Bob Doll, chief equity Strategist, Nuveen Asset Management

What You Need to Know

Breaking the October 2022 S&P 500 low is unlikely but possible, says the longtime market prognosticator.
Capital preservation should be investors’ priority unless a soft landing clearly materializes, he writes.
Sticky inflation, tight monetary policy, and the lagged effects of current economic policies make a recession likely in the near future, he says.

The S&P 500’s year-to-date high, 4,589 on July 31, may have been the peak for 2023, according to Bob Doll, Crossmark Global Investments’ chief investment officer.

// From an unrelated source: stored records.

(* ===== verification/GRPCProgress.v ===== *)
(** * The calls of a gRPC runtime finish

    Progress of the step relation of GRPCRuntime.v: [lifecycleMu] and
    [shutdownHooksOnce] are always held by a call that can go on, and every
    step takes a bounded work off.  So no interleaving of [Start], [Stop] and
    [GracefulStop] deadlocks or goes on for ever, and a stopped server has
    had all its shutdown hooks ([calls_finish]).  Hooks that call back into
    the runtime are outside the model: a startup hook that calls [Stop] waits
    for the lock its own [Start] holds. *)

From S2P Require Import Prelude GoStrings GoErrors GRPCRuntime.

Section Progress.
Context {H : Type} `{HealthServer H}.
Implicit Type r : @GRPCRuntime H.

(** ** Who holds what *)

(** Fields of an updated runtime. *)
Ltac fields := cbn [health address listener serveAttempt shutdownHooksOnce shutdownError lifecycleMu shuttingDown startupHooks
    shutdownHooks events calls at_point set_lock log set_once set_health set_listener markShuttingDownLocked add_call
    release] in *.

Record held (r : @GRPCRuntime H) : Prop := {
  h_lock : forall t, lifecycleMu r = Some t -> exists p, calls r !! t = Some p /\ holds_lock p = true;
  h_once : forall t todo, shutdownHooksOnce r = Running t todo -> exists next, calls r !! t = Some (InHooks next);
  h_owed : ServerStopped ∈ events r -> shutdownHooksOnce r = Done \/ exists t next, calls r !! t = Some (InHooks next)
}.

Lemma moved (l : list point) t p q u x : l !! t = Some p -> l !! u = Some x -> u = t /\ x = p \/ <[t := q]> l !! u = Some x.
Proof.
  intros Et Eu. destruct (decide (u = t)) as [-> | Hne]; [left; split; congruence | right].
  now rewrite list_lookup_insert_ne by congruence.
Qed.

Lemma moved_here (l : list point) t p q : l !! t = Some p -> <[t := q]> l !! t = Some q.
Proof. intros Et. apply list_lookup_insert_eq. now apply lookup_lt_Some in Et. Qed.

(** Call [t] goes from [p] to [q] and nobody starts or ends the hooks. *)
Lemma held_move r r' t p q : held r -> calls r !! t = Some p -> calls r' = <[t := q]> (calls r) ->
  (forall u, lifecycleMu r' = Some u ->
    lifecycleMu r = Some u /\ (holds_lock p = true -> holds_lock q = true) \/ u = t /\ holds_lock q = true) ->
  shutdownHooksOnce r' = shutdownHooksOnce r ->
  (forall next, p = InHooks next -> shutdownHooksOnce r = Done) ->
  (ServerStopped ∈ events r' -> ServerStopped ∈ events r \/ exists next, q = InHooks next) -> held r'.
Proof.
  intros [Hl Ho Hw] E Ec Elock Eonce Hp Hev. split; rewrite Ec, ?Eonce.
  - intros u Hu. destruct (Elock u Hu) as [[Hu' Hq] | [-> Hq]]; [| eauto using moved_here].
    destruct (Hl u Hu') as (x & Ex & Hx). destruct (moved _ _ _ q _ _ E Ex) as [[-> ->] | Ex']; eauto using moved_here.
  - intros u todo Hu. destruct (Ho u todo Hu) as (next & Ex).
    destruct (moved _ _ _ q _ _ E Ex) as [[-> <-] | Ex']; [| eauto]. rewrite (Hp next eq_refl) in Hu. discriminate.
  - intros Hs. destruct (Hev Hs) as [Hs' | [next ->]]; [| right; eauto using moved_here].
    destruct (Hw Hs') as [Hd | (u & next & Ex)]; [now left |].
    destruct (moved _ _ _ q _ _ E Ex) as [[-> <-] | Ex']; [left; now apply (Hp next) | right; eauto].
Qed.

Lemma not_logged (l : list event) e : e <> ServerStopped -> ServerStopped ∈ l ++ [e] -> ServerStopped ∈ l.
Proof. intros He Hin. apply elem_of_app in Hin as [Hin | Hin]; [exact Hin |]. apply list_elem_of_singleton in Hin. congruence. Qed.

Lemma call_step_held listen t r r' : held r -> call_step listen t r r' -> held r'.
Proof.
  intros Hh Hstep.
  destruct Hstep as [r err r' E Ep | r r' E Ep | r E El Ed | r E El Ed | r i todo E | r i todo err E
    | r err E | r E | r err E Es | r err E Es | r next E El | r next E | r err E | r next E Eo | r next i todo err E Eo
    | r next E Eo | r next E Eo].
  1, 2: destruct (prepare_ok _ _ _ _ Ep) as (l & a & b & -> & _).
  14-16: destruct Hh as [Hl Ho Hw]; split; fields; auto.
  1-13: eapply (held_move r); [exact Hh | exact E | ..]; fields; try reflexivity; try discriminate; eauto.
  all: try solve [intros; eauto using not_logged | intros ? ? [= <- <-]; eauto | discriminate].
  - intros u [= <-]. auto.
  - left. now apply (not_logged _ (StartupHookRan i)).
  - left. now apply (not_logged _ (StartupHookRan i)).
  - left. now apply (not_logged _ ReportedServing).
  - rewrite El. discriminate.
  - destruct next as [err | err | by_].
    + apply (held_move r _ t (InHooks (AfterRollback err)) (Returned (after_result (AfterRollback err) (shutdownError r))));
        fields; auto. discriminate.
    + apply (held_move r _ t (InHooks (AfterServe err)) (Returned (after_result (AfterServe err) (shutdownError r))));
        fields; auto.
    + apply (held_move r _ t (InHooks (AfterStopped by_)) (Returned (after_result (AfterStopped by_) (shutdownError r))));
        fields; auto.
Qed.

Lemma step_held listen r r' : held r -> step listen r r' -> held r'.
Proof.
  intros Hh [t Ht | p Hp ->]; [eauto using call_step_held |]. destruct Hh as [Hl Ho Hw].
  assert (forall t x, calls r !! t = Some x -> (calls r ++ [p]) !! t = Some x) as Happ
    by (intros; now apply lookup_app_l_Some).
  split; fields.
  - intros t Et. destruct (Hl t Et) as (x & Ex & Hx). eauto.
  - intros t todo Et. destruct (Ho t todo Et) as (next & Ex). eauto.
  - intros Hs. destruct (Hw Hs) as [Hd | (t & next & Ex)]; [now left | right; eauto].
Qed.

Lemma reachable_held listen cfg r : reachable listen cfg r -> held r.
Proof.
  unfold reachable. intros Hr. remember (NewGRPCRuntime cfg) as r0 eqn:E0.
  assert (held r0) as Hh by (subst; split; cbn; [discriminate | discriminate | intros Hin; now apply not_elem_of_nil in Hin]).
  clear E0. induction Hr as [| r0 r1 r2 Hs _ IH]; eauto using step_held.
Qed.

(** ** Progress *)

(** A call that is over, or waits in [Serve] for the server. *)
Definition at_rest (p : point) : bool := match p with Returned _ | Serving => true | _ => false end.

(** Some call that does not wait for the server can go on. *)
Definition can_go listen r : Prop := exists t r' p, calls r !! t = Some p /\ at_rest p = false /\ call_step listen t r r'.

Lemma hooks_go listen t next r : held r -> calls r !! t = Some (InHooks next) -> can_go listen r.
Proof.
  intros Hh E. destruct (shutdownHooksOnce r) as [| u todo |] eqn:Eo.
  - exists t. do 2 eexists. split; [exact E |]. split; [reflexivity |]. eapply once_begins; eassumption.
  - destruct (h_once _ Hh u todo Eo) as (next' & E'). exists u. destruct todo as [| i todo].
    + do 2 eexists. split; [exact E' |]. split; [reflexivity |]. eapply once_ends; eassumption.
    + do 2 eexists. split; [exact E' |]. split; [reflexivity |]. eapply (shutdown_hook _ _ _ _ _ _ None); eassumption.
  - exists t. do 2 eexists. split; [exact E |]. split; [reflexivity |]. eapply hooks_done; eassumption.
Qed.

Lemma startup_goes listen t p r : held r -> calls r !! t = Some p -> holds_lock p = true -> can_go listen r.
Proof.
  intros Hh E Hp. destruct p as [| | todo | err | | | | next |]; try discriminate; [| | eauto using hooks_go].
  - destruct todo as [| i todo]; exists t; do 2 eexists; (split; [exact E |]); (split; [reflexivity |]).
    + eapply startup_done; eassumption.
    + eapply startup_hook_ok; eassumption.
  - exists t. do 2 eexists. split; [exact E |]. split; [reflexivity |]. eapply startup_rolls_back; eassumption.
Qed.

(** A call that waits for the lock goes on, or the holder does. *)
Lemma lock_goes listen r : held r -> (lifecycleMu r = None -> can_go listen r) -> can_go listen r.
Proof.
  intros Hh Hfree. destruct (lifecycleMu r) as [u |] eqn:El; [| auto].
  destruct (h_lock _ Hh u El) as (p & E & Hp). eauto using startup_goes.
Qed.

Lemma call_goes listen t p r : held r -> calls r !! t = Some p -> at_rest p = false -> can_go listen r.
Proof.
  intros Hh E Hp. destruct (holds_lock p) eqn:Hl; [eauto using startup_goes |].
  destruct p as [| | todo | err | | next | by_ | next |]; try discriminate; [| | | | eauto using hooks_go].
  - destruct (prepareListener listen r) as [[err |] r'] eqn:Ep; exists t; do 2 eexists;
      (split; [exact E |]); (split; [reflexivity |]); [eapply start_refused; eassumption | eapply start_prepared; eassumption].
  - apply lock_goes; [exact Hh |]. intros El. exists t.
    destruct (shuttingDown r) eqn:Ed; do 2 eexists; (split; [exact E |]); (split; [reflexivity |]).
    + eapply startup_refused; eassumption.
    + eapply startup_begins; eassumption.
  - apply lock_goes; [exact Hh |]. intros El. exists t. do 2 eexists. split; [exact E |]. split; [reflexivity |].
    eapply fails_health; eassumption.
  - exists t. do 2 eexists. split; [exact E |]. split; [reflexivity |]. eapply stops_server; eassumption.
Qed.

(** ** Work *)

(** The steps a call has before it, with [n] startup hooks. *)
Definition weight (n : nat) (p : point) : nat :=
  match p with
  | StartPrepare => n + 8
  | StartLocking => n + 7
  | StartHooks todo => length todo + 6
  | Serving => 5
  | FailHealth _ => 4
  | ServerStop (ByGraceful None) => 3
  | ServerStop _ | StartFailed _ => 2
  | InHooks _ => 1
  | Returned _ => 0
  end.

Definition once_work (m : nat) (o : once_state) : nat :=
  match o with Fresh => m + 2 | Running _ todo => length todo + 1 | Done => 0 end.

Definition work r : nat :=
  sum_list (weight (length (startupHooks r)) <$> calls r) + once_work (length (shutdownHooks r)) (shutdownHooksOnce r).

(** Call [t] goes on to a point with less before it. *)
Lemma work_move r r' t p q : calls r !! t = Some p -> calls r' = <[t := q]> (calls r) ->
  startupHooks r' = startupHooks r -> shutdownHooks r' = shutdownHooks r -> shutdownHooksOnce r' = shutdownHooksOnce r ->
  (weight (length (startupHooks r)) q < weight (length (startupHooks r)) p)%nat -> (work r' < work r)%nat.
Proof.
  intros E Ec E1 E2 E3 Hw. unfold work. rewrite Ec, E1, E2, E3.
  pose proof (sum_moved (weight (length (startupHooks r))) (calls r) t p q E). lia.
Qed.

Lemma call_step_work listen t r r' : call_step listen t r r' -> (work r' < work r)%nat.
Proof.
  intros Hstep.
  destruct Hstep as [r err r' E Ep | r r' E Ep | r E El Ed | r E El Ed | r i todo E | r i todo err E
    | r err E | r E | r err E Es | r err E Es | r next E El | r next E | r err E | r next E Eo | r next i todo err E Eo
    | r next E Eo | r next E Eo].
  1, 2: destruct (prepare_ok _ _ _ _ Ep) as (l & a & b & -> & _).
  14-16: unfold work; fields; rewrite Eo; cbn; lia.
  1-13: eapply (work_move r); [exact E | reflexivity..|]; cbn; try lia.
  - destruct next; cbn; lia.
  - destruct next as [| [|]]; cbn; lia.
  - eapply (work_move r); [exact E | destruct next; reflexivity..|]. cbn. lia.
Qed.

Lemma steps_work listen n r r' : nsteps (fun a b => exists t, call_step listen t a b) n r r' -> (n + work r' <= work r)%nat.
Proof.
  induction 1 as [r | n r r1 r2 [t Ht] _ IH]; [lia |]. apply call_step_work in Ht. lia.
Qed.

(** C22. No interleaving of calls deadlocks or goes on for ever: without new
    calls at most [work r] steps follow a reachable state, and where nothing
    but [Serve] can return, every call is over or serving, and the shutdown
    hooks of a server that was stopped have all run. *)
Theorem calls_finish `{!HealthServerLaws H} listen cfg r : reachable listen cfg r ->
  (forall n r', nsteps (fun a b => exists t, call_step listen t a b) n r r' -> (n <= work r)%nat) /\
  ((forall t r', call_step listen t r r' -> calls r !! t = Some Serving) ->
    (forall t p, calls r !! t = Some p -> p = Serving \/ exists err, p = Returned err) /\
    (ServerStopped ∈ events r -> shutdown_ran (events r) = hook_positions 0 (grpc_ShutdownHooks cfg))).
Proof.
  intros Hr. pose proof (reachable_held _ _ _ Hr) as Hh. split; [intros n r' Hn; apply steps_work in Hn; lia |].
  intros Hstuck.
  assert (forall t p, calls r !! t = Some p -> at_rest p = true) as Hrest.
  { intros t p E. destruct (at_rest p) eqn:Ep; [reflexivity | exfalso].
    destruct (call_goes listen t p r Hh E Ep) as (u & r' & q & Eu & Hq & Hs). apply Hstuck in Hs. simplify_eq/=. }
  split.
  - intros t p E. apply Hrest in E. destruct p; try discriminate; eauto.
  - intros Hs. destruct (h_owed _ Hh Hs) as [Hd | (t & next & E)]; [| now apply Hrest in E].
    destruct (reachable_hooks _ _ _ Hr) as [_ <-]. pose proof (g_once _ (grpc_reachable_inv _ _ _ Hr)) as Ho.
    rewrite Hd in Ho. exact Ho.
Qed.
End Progress.

(** ** Witness *)

Lemma calls_finish_witness :
  (work demo_serving_state <= 8)%nat /\
  (forall t p, calls demo_final_state !! t = Some p -> p = Serving \/ exists err, p = Returned err) /\
  shutdown_ran (events demo_final_state) = hook_positions 0 (grpc_ShutdownHooks demo_grpc).
Proof.
  split; [vm_compute; lia |].
  assert (reachable demo_listen demo_grpc demo_final_state) as Hr.
  { unfold reachable. etransitivity; [exact demo_reaches_stop |]. apply rtc_once.
    eapply (step_call _ _ _ 1), (hooks_done _ _ demo_stopped_state (AfterStopped ByStop)); reflexivity. }
  destruct (calls_finish demo_listen demo_grpc demo_final_state Hr) as [_ H].
  destruct H as [H1 H2].
  - intros [| [| t]] r' Hs; [reflexivity | inversion Hs; subst; discriminate | inversion Hs; subst; discriminate].
  - split; [exact H1 |]. apply H2. vm_compute. right. right. right. left.
Defined.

Doll, a longtime prognosticator of financial markets who is known for his annual Ten Predictions lists, said he wasn’t optimistic about an economic soft landing.

“Given the lagged effects of monetary policy, and the stickier persistence of inflation and valuation levels, it is difficult to build a bullish narrative,” he wrote in his weekly Doll’s Deliberations newsletter, released Monday.

“Until a recession is more obvious, we expect the stock market to tread water between S&P 4,200 and 4,600 as it has done since June,” Doll added. 

Crossmark, which suggests that investors focus on capital preservation, projects the index to end the year at 4,200, he said, explaining that it’s unclear when a recession will start but that a slowdown will become more evident.

Further downside is likely if a recession develops and companies lower earnings estimates, according to Doll, who does expect a downturn in the “not-too-distant future.”